Your assignment:
The answer must be one number: how many lines below contain the word "Variable".

Dataset entries:
Variable toJSONSchema : Value -> string -> Result Record.
Variable basename : string -> string -> string.
Variable path_join : string -> string -> string.
Variable JSON_stringify : Value -> option nat -> string.
Variable fs_writeFile : string -> string -> Result unit.

Local Abbreviation convert := (convertToJsonSchema toJSONSchema).
Local Abbreviation serialize := (Cli.serialize JSON_stringify).
Local Abbreviation writeSeparateOutputs :=
  (Cli.writeSeparateOutputs toJSONSchema path_join JSON_stringify
     fs_writeFile).
Local Abbreviation writeCombinedOutput :=
  (Cli.writeCombinedOutput toJSONSchema path_join JSON_stringify).
Local Abbreviation run_from_scan :=
  (Cli.run_from_scan toJSONSchema basename path_join JSON_stringify
     fs_writeFile).
Local Abbreviation write_ok := (Steps.write_ok fs_writeFile).
Local Abbreviation separate_file :=
  (Steps.separate_file toJSONSchema path_join JSON_stringify).
Local Abbreviation conversion_error := (Steps.conversion_error toJSONSchema).
Local Abbreviation defs_visit := (Steps.defs_visit toJSONSchema).


Lemma convert_Throw (schema : Value) (name target : string)
    (error : Exception) :
  toJSONSchema schema target = Throw error ->
  convert schema name target = Throw (Error (failure_message name error)).
Proof. intros H. unfold convertToJsonSchema, try_catch. by rewrite H. Qed.

Lemma separate_visit_spec (outputDir target : string) (format : bool)
    (st : SeparateLoop) (entry : SchemaExport) :
  (exists file,
     separate_file outputDir target format entry = Some file
     /\ conversion_error target entry = None
     /\ separate_visit toJSONSchema path_join JSON_stringify fs_writeFile
          outputDir target format st entry
        = {| written := st.(written) ++ [file];
             successCount :=
               st.(successCount) + length (List.filter write_ok [file]);
             errorCount :=
               st.(errorCount)
               + length (List.filter (fun f => negb (write_ok f)) [file]) |})
  \/ (exists error,
        separate_file outputDir target format entry = None
        /\ conversion_error target entry = Some error
        /\ separate_visit toJSONSchema path_join JSON_stringify fs_writeFile
             outputDir target format st entry
           = {| written := st.(written);
                successCount := st.(successCount);
                errorCount := S st.(errorCount) |}).
Proof.
  unfold separate_visit, Steps.separate_file, Steps.conversion_error,
    try_catch.
  destruct (convert _ _ _) as [jsonSchema|error].
  - left. eexists. split; [reflexivity|]. split; [reflexivity|].
    cbn [List.filter]. unfold Steps.write_ok. cbn [path content].
    destruct (fs_writeFile _ _) as [[]|failure]; cbn [negb length];
      f_equal; lia.
  - right. by exists error.
Qed.

Lemma separate_loop_spec (outputDir target : string) (format : bool)
    (entries : list SchemaExport) (st : SeparateLoop) :
  separate_loop toJSONSchema path_join JSON_stringify fs_writeFile
    outputDir target format entries st
  = {| written :=
         st.(written) ++ omap (separate_file outputDir target format) entries;
       successCount :=
         st.(successCount)
         + length (List.filter write_ok
                     (omap (separate_file outputDir target format) entries));
       errorCount :=
         st.(errorCount)
         + (length (omap (conversion_error target) entries)
            + length (List.filter (fun file => negb (write_ok file))
                        (omap (separate_file outputDir target format)
                           entries))) |}.
Proof.
  unfold separate_loop. revert st.
  induction entries as [|entry entries IH]; intros st.
  - cbn. rewrite app_nil_r, !Nat.add_0_r. by destruct st.
  - cbn [fold_left omap list_omap]. rewrite IH. clear IH.
    destruct (separate_visit_spec outputDir target format st entry)
      as [(file & -> & -> & ->) | (error & -> & -> & ->)];
      cbn [written successCount errorCount].
    + rewrite <- app_assoc.
      change (file :: omap (separate_file outputDir target format) entries)
        with ([file] ++ omap (separate_file outputDir target format) entries).
      rewrite !List.filter_app, !length_app. cbn [app length].
      f_equal; lia.
    + cbn [length]. f_equal. lia.
Qed.

Lemma combined_loop_spec (target : string)
    (entries : list SchemaExport) (st : CombinedLoop) :
  combined_loop toJSONSchema target entries st
  = {| defs := fold_left (defs_visit target) entries st.(defs);
       combinedErrors :=
         st.(combinedErrors)
         + length (omap (conversion_error target) entries) |}.
Proof.
  unfold combined_loop. revert st.
  induction entries as [|entry entries IH]; intros st.
  - cbn. rewrite Nat.add_0_r. by destruct st.
  - cbn [fold_left omap list_omap]. rewrite IH. clear IH.
    unfold combined_visit, Steps.defs_visit, Steps.conversion_error, try_catch.
    destruct (convert _ _ _) as [jsonSchema|error];
      cbn [defs combinedErrors length]; f_equal; lia.
Qed.

Lemma writeSeparateOutputs_spec (schemas : list SchemaExport)
    (outputDir target : string) (format : bool) :
  writeSeparateOutputs schemas outputDir target format
  = {| written := omap (separate_file outputDir target format) schemas;
       successCount :=
         length (List.filter write_ok
                   (omap (separate_file outputDir target format) schemas));
       errorCount :=
         length (omap (conversion_error target) schemas)
         + length (List.filter (fun file => negb (write_ok file))
                     (omap (separate_file outputDir target format)
                        schemas)) |}.
Proof. unfold Cli.writeSeparateOutputs. by rewrite separate_loop_spec. Qed.

Lemma writeCombinedOutput_spec (schemas : list SchemaExport)
    (outputDir target : string) (format : bool) :
  writeCombinedOutput schemas outputDir target format
  = {| combinedFile :=
         {| path := path_join outputDir "schemas.json";
            content :=
              serialize format
                (Object [("$schema", Str (getSchemaUrl target));
                         ("$defs",
                          Object (fold_left (defs_visit target) schemas []))])
         |};
       combinedErrorCount := length (omap (conversion_error target) schemas)
    |}.
Proof. unfold Cli.writeCombinedOutput. by rewrite combined_loop_spec. Qed.



(** The entry stored under a name by the loop of combined mode, when
    names do not repeat. *)
Lemma defs_fold_other (target : string) (entries : list SchemaExport)
    (defs0 : Record) (k : string) :
  k ∉ map name entries ->
  get k (fold_left (defs_visit target) entries defs0) = get k defs0
  /\ has k (fold_left (defs_visit target) entries defs0) = has k defs0.
Proof.
  revert defs0. induction entries as [|e entries IH]; intros defs0 Hk; [done|].
  cbn [map] in Hk. apply not_elem_of_cons in Hk as [Hne Hk].
  cbn [fold_left]. destruct (IH (defs_visit target defs0 e) Hk) as [-> ->].
  unfold Steps.defs_visit. destruct (convert _ _ _); [|done].
  by rewrite get_set_other, has_set_other.
Qed.

Lemma defs_fold_lookup (target : string) (entries : list SchemaExport)
    (defs0 : Record) (entry : SchemaExport) (jsonSchema : Record) :
  NoDup (map name entries) ->
  entry ∈ entries ->
  entry.(name) <> "__proto__" ->
  convert entry.(schema) entry.(name) target = Ok jsonSchema ->
  get entry.(name) (fold_left (defs_visit target) entries defs0)
  = Object (omit "$schema" jsonSchema)
  /\ has entry.(name) (fold_left (defs_visit target) entries defs0) = true.
Proof.
  revert defs0.
  induction entries as [|e entries IH]; intros defs0 Hnd Hin Hname Hc.
  - by apply elem_of_nil in Hin.
  - cbn [map] in Hnd. apply NoDup_cons in Hnd as [Hfresh Hnd].
    cbn [fold_left]. apply elem_of_cons in Hin as [<-|Hin].
    + destruct (defs_fold_other target entries
                  (defs_visit target defs0 entry) _ Hfresh) as [-> ->].
      unfold Steps.defs_visit. rewrite Hc.
      by rewrite get_set_same, has_set_same.
    + by apply IH.
Qed.

(** C6 (the code departs from the specification).  A schema exported as
    [__proto__Schema] has the display name [__proto__].  Its conversion
    succeeding, separate mode writes its document to [__proto__.json],
    but in combined mode the assignment [$defs[name] = ...] changes the
    prototype of [$defs] and stores nothing: the file written has an
    empty [$defs], and no error is counted. *)
Theorem combined_drops_schema_named_proto
    (value : Value) (verbose : bool) (outputDir target : string)
    (format : bool) (jsonSchema : Record) :
  isZodSchema value = true ->
  convert value "__proto__" target = Ok jsonSchema ->
  let schemas := extractSchemasFromFile [("__proto__Schema", value)] verbose in
  schemas = [{| name := "__proto__"; schema := value |}]
  /\ writeCombinedOutput schemas outputDir target format
     = {| combinedFile :=
            {| path := path_join outputDir "schemas.json";
               content :=
                 serialize format
                   (Object [("$schema", Str (getSchemaUrl target));
                            ("$defs", Object [])]) |};
          combinedErrorCount := 0 |}
  /\ (writeSeparateOutputs schemas outputDir target format).(written)
     = [{| path := path_join outputDir "__proto__.json";
           content :=
             serialize format (Object (finalSchema target jsonSchema)) |}].
Proof.
  intros Hschema Hconv schemas.
  assert (schemas = [{| name := "__proto__"; schema := value |}]) as ->.
  { subst schemas. unfold extractSchemasFromFile. cbn [fold_left].
    rewrite Hschema. reflexivity. }
  split; [reflexivity|]. split.
  - rewrite writeCombinedOutput_spec. cbn [fold_left omap list_omap].
    unfold Steps.defs_visit, Steps.conversion_error. cbn [name schema].
    rewrite Hconv. reflexivity.
  - rewrite writeSeparateOutputs_spec. cbn [written omap list_omap].
    unfold Steps.separate_file. cbn [name schema]. by rewrite Hconv.
Qed.
(* ===== verification/_CoqProject ===== *)
-Q . S2P
Prelude.v
Bytes.v
NetAddr.v
Metadata.v
Demo.v
RuleItems.v
RuleAction.v
RuleCore.v
RuleSpec.v
RuleFrame.v
RulePreMatch.v
RuleExamples.v
RuleBuild.v
RuleDispatch.v
RuleBuildExamples.v
StunPacket.v
StunClient.v
StunDiscover.v
StunNat.v
ManagerCore.v
OutboundManager.v
TransportManager.v
GroupCore.v
SelectorGroup.v
URLTestGroups.v
URLTestLoop.v
BoxLifecycle.v
BoxInstance.v
Router.v
RouterInit.v
FakeIPConn.v
RouterPreMatch.v
RouterProps.v
RouterFlow.v
RouterExamples.v
RuleStart.v
DnsWalk.v
DnsSpec.v
DnsMode.v
DnsScope.v
DnsRouter.v
DnsConfigured.v
DnsWake.v
DnsLegacy.v
DnsMessage.v
DnsClient.v
DnsExamples.v
DnsLock.v
Varbin.v
Srs.v
SrsRoundtrip.v
SrsMatch.v
Geosite.v
RuleSets.v
RuleSetExamples.v
Ja3.v
Quic.v
QuicFragments.v
QuicPacket.v
QuicReturns.v
QuicSniff.v
FakeIP.v
FakeIPQueue.v
FakeIPCache.v
TlsFragment.v
TlsFragmentWrite.v
TlsFragmentHello.v
Counting.v
ConnPool.v
ConnPoolInv.v
ConnPoolWait.v
ConnPoolOrder.v
Multiplexer.v
MultiplexerOnce.v
MultiplexerWatch.v
Lines.v
Hosts.v
HostsProps.v
Sniffers.v
SniffersProps.v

Solution for this problem:
5